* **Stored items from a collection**
________________

(** Enter the [case] of the [switch] a known state selects. *)
Ltac enter_case Hs :=
  unfold tick, tick_events; rewrite button_handler_eq;
  unfold state_machine; rewrite debounced_state, Hs;
  change BTN_STATE_IDLE with 0; change BTN_STATE_PRESS with 1;
  change BTN_STATE_RELEASE with 2; change BTN_STATE_REPEAT with 3;
  change BTN_STATE_LONG_HOLD with 4; cbv iota;
  rewrite ?debounced_active_level, ?debounced_repeat.

(** ** C8: recovery from an invalid state *)

(** C8. An instance whose [state] field holds none of the five defined
    states is set to Idle by one tick of the handler; no [EVENT_CB] is
    expanded, so no event is emitted and no callback called, and the [event]
    field keeps its value.  The handler is a total function: the tick yields
    a result for every such instance and every level read. *)
Theorem invalid_state_recovers (x : Z) (h : Button) :
  ~ (BTN_STATE_IDLE <= state h <= BTN_STATE_LONG_HOLD) ->
  button_handler x h = (set_state BTN_STATE_IDLE (debounced x h), []) /\
  state (tick x h) = BTN_STATE_IDLE /\
  tick_events x h = [] /\
  invoked (snd (button_handler x h)) = [] /\
  event (tick x h) = event h.
Proof.
  intros Hs. unfold tick, tick_events.
  rewrite button_handler_eq, state_machine_default
    by (rewrite debounced_state; exact Hs).
  cbn. rewrite debounced_event. repeat split; reflexivity.
Qed.

Lemma invalid_state_recovers_witness :
  let h := mkButton 9 3 4 6 1 1 0 0 (fun _ => Some 1%positive) None in
  ~ (BTN_STATE_IDLE <= state h <= BTN_STATE_LONG_HOLD) /\
  state (tick 1 h) = BTN_STATE_IDLE /\ tick_events 1 h = [].
Proof.
  cbv zeta.
  assert (Hs : ~ (BTN_STATE_IDLE <= 6 <= BTN_STATE_LONG_HOLD))
    by (unfold BTN_STATE_IDLE, BTN_STATE_LONG_HOLD; lia).
  split; [exact Hs|].
  pose proof (invalid_state_recovers 1
    (mkButton 9 3 4 6 1 1 0 0 (fun _ => Some 1%positive) None) Hs) as H.
  split; [apply H | apply H].
Defined.

(** ** C3: the click decision at the end of the quiet window *)

(** C3. In the Release state, when the debounced level of the tick is not
    the active level and the tick counter (as counted in this tick) exceeds
    [SHORT_TICKS], the handler goes to Idle and emits exactly SingleClick
    when [repeat] is 1, exactly DoubleClick when [repeat] is 2, and nothing
    at all when [repeat] is 3 or more. *)
Theorem release_timeout_click (x : Z) (h : Button) :
  state h = BTN_STATE_RELEASE ->
  button_level (debounced x h) <> active_level h ->
  SHORT_TICKS < ticks (debounced x h) ->
  state (tick x h) = BTN_STATE_IDLE /\
  (repeat h = 1 ->
     tick_events x h = [BTN_SINGLE_CLICK] /\
     event (tick x h) = ev_code BTN_SINGLE_CLICK) /\
  (repeat h = 2 ->
     tick_events x h = [BTN_DOUBLE_CLICK] /\
     event (tick x h) = ev_code BTN_DOUBLE_CLICK) /\
  (3 <= repeat h ->
     tick_events x h = [] /\ event (tick x h) = event h).
Proof.
  intros Hs Hl Ht. enter_case Hs.
  destruct (Z.eqb_spec (button_level (debounced x h)) (active_level h)) as [E|_];
    [contradiction|].
  destruct (Z.ltb_spec SHORT_TICKS (ticks (debounced x h))) as [_|E]; [|lia].
  split; [|split; [|split]].
  - destruct (repeat h =? 1); [|destruct (repeat h =? 2)]; reflexivity.
  - intros ->. cbn. split; reflexivity.
  - intros ->. cbn. split; reflexivity.
  - intros Hr. decide_cmp. cbn. rewrite debounced_event. split; reflexivity.
Qed.

Lemma release_timeout_click_witness :
  let h := mkButton 60 1 1 2 0 1 0 0 (fun _ => None) None in
  tick_events 0 h = [BTN_SINGLE_CLICK] /\ state (tick 0 h) = BTN_STATE_IDLE.
Proof.
  cbv zeta.
  assert (H := release_timeout_click 0
    (mkButton 60 1 1 2 0 1 0 0 (fun _ => None) None)).
  destruct H as (Hidle & Hone & _).
  - reflexivity.
  - vm_compute. discriminate.
  - vm_compute. reflexivity.
  - split; [apply Hone; reflexivity | exact Hidle].
Defined.

(** ** C5: a new press in the Release state *)

(** C5. In the Release state, a tick whose debounced level is the active
    level expands [EVENT_CB] exactly twice, for PressDown and then for
    PressRepeat, both inside that tick.  The PressDown callback is handed the
    instance with the old [repeat]; the PressRepeat callback is handed it
    with [repeat] already incremented and capped at 15.  The instance ends in
    the Repeat state with [ticks] 0; when both callbacks are registered both
    are called, in that order. *)
Theorem release_repress (x : Z) (h : Button) :
  state h = BTN_STATE_RELEASE ->
  button_level (debounced x h) = active_level h ->
  0 <= repeat h <= PRESS_REPEAT_MAX_NUM ->
  let hd := set_event (ev_code BTN_PRESS_DOWN) (debounced x h) in
  let hr := set_repeat (Z.min (repeat h + 1) PRESS_REPEAT_MAX_NUM) hd in
  let log := [mkFire BTN_PRESS_DOWN (cb h BTN_PRESS_DOWN) hd;
              mkFire BTN_PRESS_REPEAT (cb h BTN_PRESS_REPEAT) hr] in
  snd (button_handler x h) = log /\
  tick_events x h = [BTN_PRESS_DOWN; BTN_PRESS_REPEAT] /\
  (is_Some (cb h BTN_PRESS_DOWN) -> is_Some (cb h BTN_PRESS_REPEAT) ->
   invoked (snd (button_handler x h)) = log) /\
  repeat hd = repeat h /\
  repeat (tick x h) = Z.min (repeat h + 1) PRESS_REPEAT_MAX_NUM /\
  state (tick x h) = BTN_STATE_REPEAT /\
  ticks (tick x h) = 0.
Proof.
  intros Hs Hl Hr hd hr log.
  assert (Hlog : button_handler x h =
                 (set_state BTN_STATE_REPEAT (set_ticks 0 hr), log)).
  { rewrite button_handler_eq. unfold state_machine.
    rewrite debounced_state, Hs. cbv iota.
    rewrite debounced_active_level, Hl, Z.eqb_refl.
    subst log hr hd. unfold EVENT_CB. cbn.
    rewrite debounced_cb, debounced_repeat.
    unfold PRESS_REPEAT_MAX_NUM in *.
    destruct (Z.ltb_spec (repeat h) 15) as [E|E]; cbn;
      rewrite ?debounced_cb.
    - rewrite Z.mod_small, Z.min_l by lia. reflexivity.
    - rewrite Z.min_r by lia.
      assert (repeat h = 15) as E15 by lia.
      rewrite <- (debounced_repeat x h) in E15.
      destruct (debounced x h); cbn in *. subst. reflexivity. }
  unfold tick, tick_events. rewrite Hlog. cbn [fst snd].
  repeat split; try reflexivity.
  - intros H1 H2. subst log. unfold invoked. cbn.
    rewrite !decide_True by assumption. reflexivity.
  - subst hd. cbn. apply debounced_repeat.
Qed.

Lemma release_repress_witness :
  let h := mkButton 10 15 1 2 2 1 0 0 (fun _ => None) None in
  state h = BTN_STATE_RELEASE /\
  tick_events 1 h = [BTN_PRESS_DOWN; BTN_PRESS_REPEAT] /\
  repeat (tick 1 h) = 15 /\ ticks (tick 1 h) = 0.
Proof.
  cbv zeta.
  assert (H := release_repress 1
    (mkButton 10 15 1 2 2 1 0 0 (fun _ => None) None)).
  cbv zeta in H.
  destruct H as (_ & Hev & _ & _ & Hr & _ & Ht).
  - reflexivity.
  - vm_compute. reflexivity.
  - vm_compute. split; discriminate.
  - split; [reflexivity|]. split; [exact Hev|]. split; [exact Hr | exact Ht].
Defined.

(** ** C7: leaving the Repeat state *)

(** C7. In the Repeat state, with [t] the tick counter as counted in this
    tick: when the debounced level is not the active level the handler emits
    exactly PressUp and goes to Release with [ticks] 0 if [t < SHORT_TICKS],
    to Idle otherwise; when the level is still active and [t > SHORT_TICKS]
    it goes to Press and emits nothing.  Whatever the level read, a tick in
    Repeat never ends in LongHold and never emits LongPressStart. *)
Theorem repeat_state_step (x : Z) (h : Button) :
  state h = BTN_STATE_REPEAT ->
  let t := ticks (debounced x h) in
  (button_level (debounced x h) <> active_level h ->
     tick_events x h = [BTN_PRESS_UP] /\
     (t < SHORT_TICKS ->
        state (tick x h) = BTN_STATE_RELEASE /\ ticks (tick x h) = 0) /\
     (SHORT_TICKS <= t -> state (tick x h) = BTN_STATE_IDLE)) /\
  (button_level (debounced x h) = active_level h -> SHORT_TICKS < t ->
     state (tick x h) = BTN_STATE_PRESS /\ tick_events x h = []) /\
  state (tick x h) <> BTN_STATE_LONG_HOLD /\
  ~ In BTN_LONG_PRESS_START (tick_events x h).
Proof.
  intros Hs t. subst t. enter_case Hs.
  cbv zeta. cbn [ticks set_event].
  destruct (Z.eqb_spec (button_level (debounced x h)) (active_level h)) as [E|E];
    cbn [negb].
  - split; [intros; contradiction|].
    destruct (Z.ltb_spec SHORT_TICKS (ticks (debounced x h))) as [E1|E1];
      cbn [fst snd fired map state set_state].
    + split; [intros _ _; split; reflexivity|].
      split; [discriminate | intros []].
    + rewrite debounced_state, Hs.
      split; [intros _ Hlt; lia|].
      split; [discriminate | intros []].
  - destruct (Z.ltb_spec (ticks (debounced x h)) SHORT_TICKS) as [E1|E1];
      cbn [fst snd fired map state set_state set_ticks set_event ticks EVENT_CB
           fire_ev].
    + split; [intros _; split; [reflexivity|]; split; [intros _; split; reflexivity | lia]|].
      split; [intros; contradiction|].
      split; [discriminate | intros [H|[]]; discriminate].
    + split; [intros _; split; [reflexivity|]; split; [lia | reflexivity]|].
      split; [intros; contradiction|].
      split; [discriminate | intros [H|[]]; discriminate].
Qed.

Lemma repeat_state_step_witness :
  let h := mkButton 60 2 0 3 0 1 1 0 (fun _ => None) None in
  state h = BTN_STATE_REPEAT /\
  state (tick 1 h) = BTN_STATE_PRESS /\ tick_events 1 h = [].
Proof.
  cbv zeta.
  assert (H := repeat_state_step 1
    (mkButton 60 2 0 3 0 1 1 0 (fun _ => None) None)).
  cbv zeta in H.
  destruct H as (_ & Hp & _).
  - reflexivity.
  - split; [reflexivity|]. apply Hp; vm_compute; reflexivity.
Defined.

________________

* **Brief**
Only the count should be given: the number of lines in the entries above containing the word "both".

* **Reply to the exercise**
2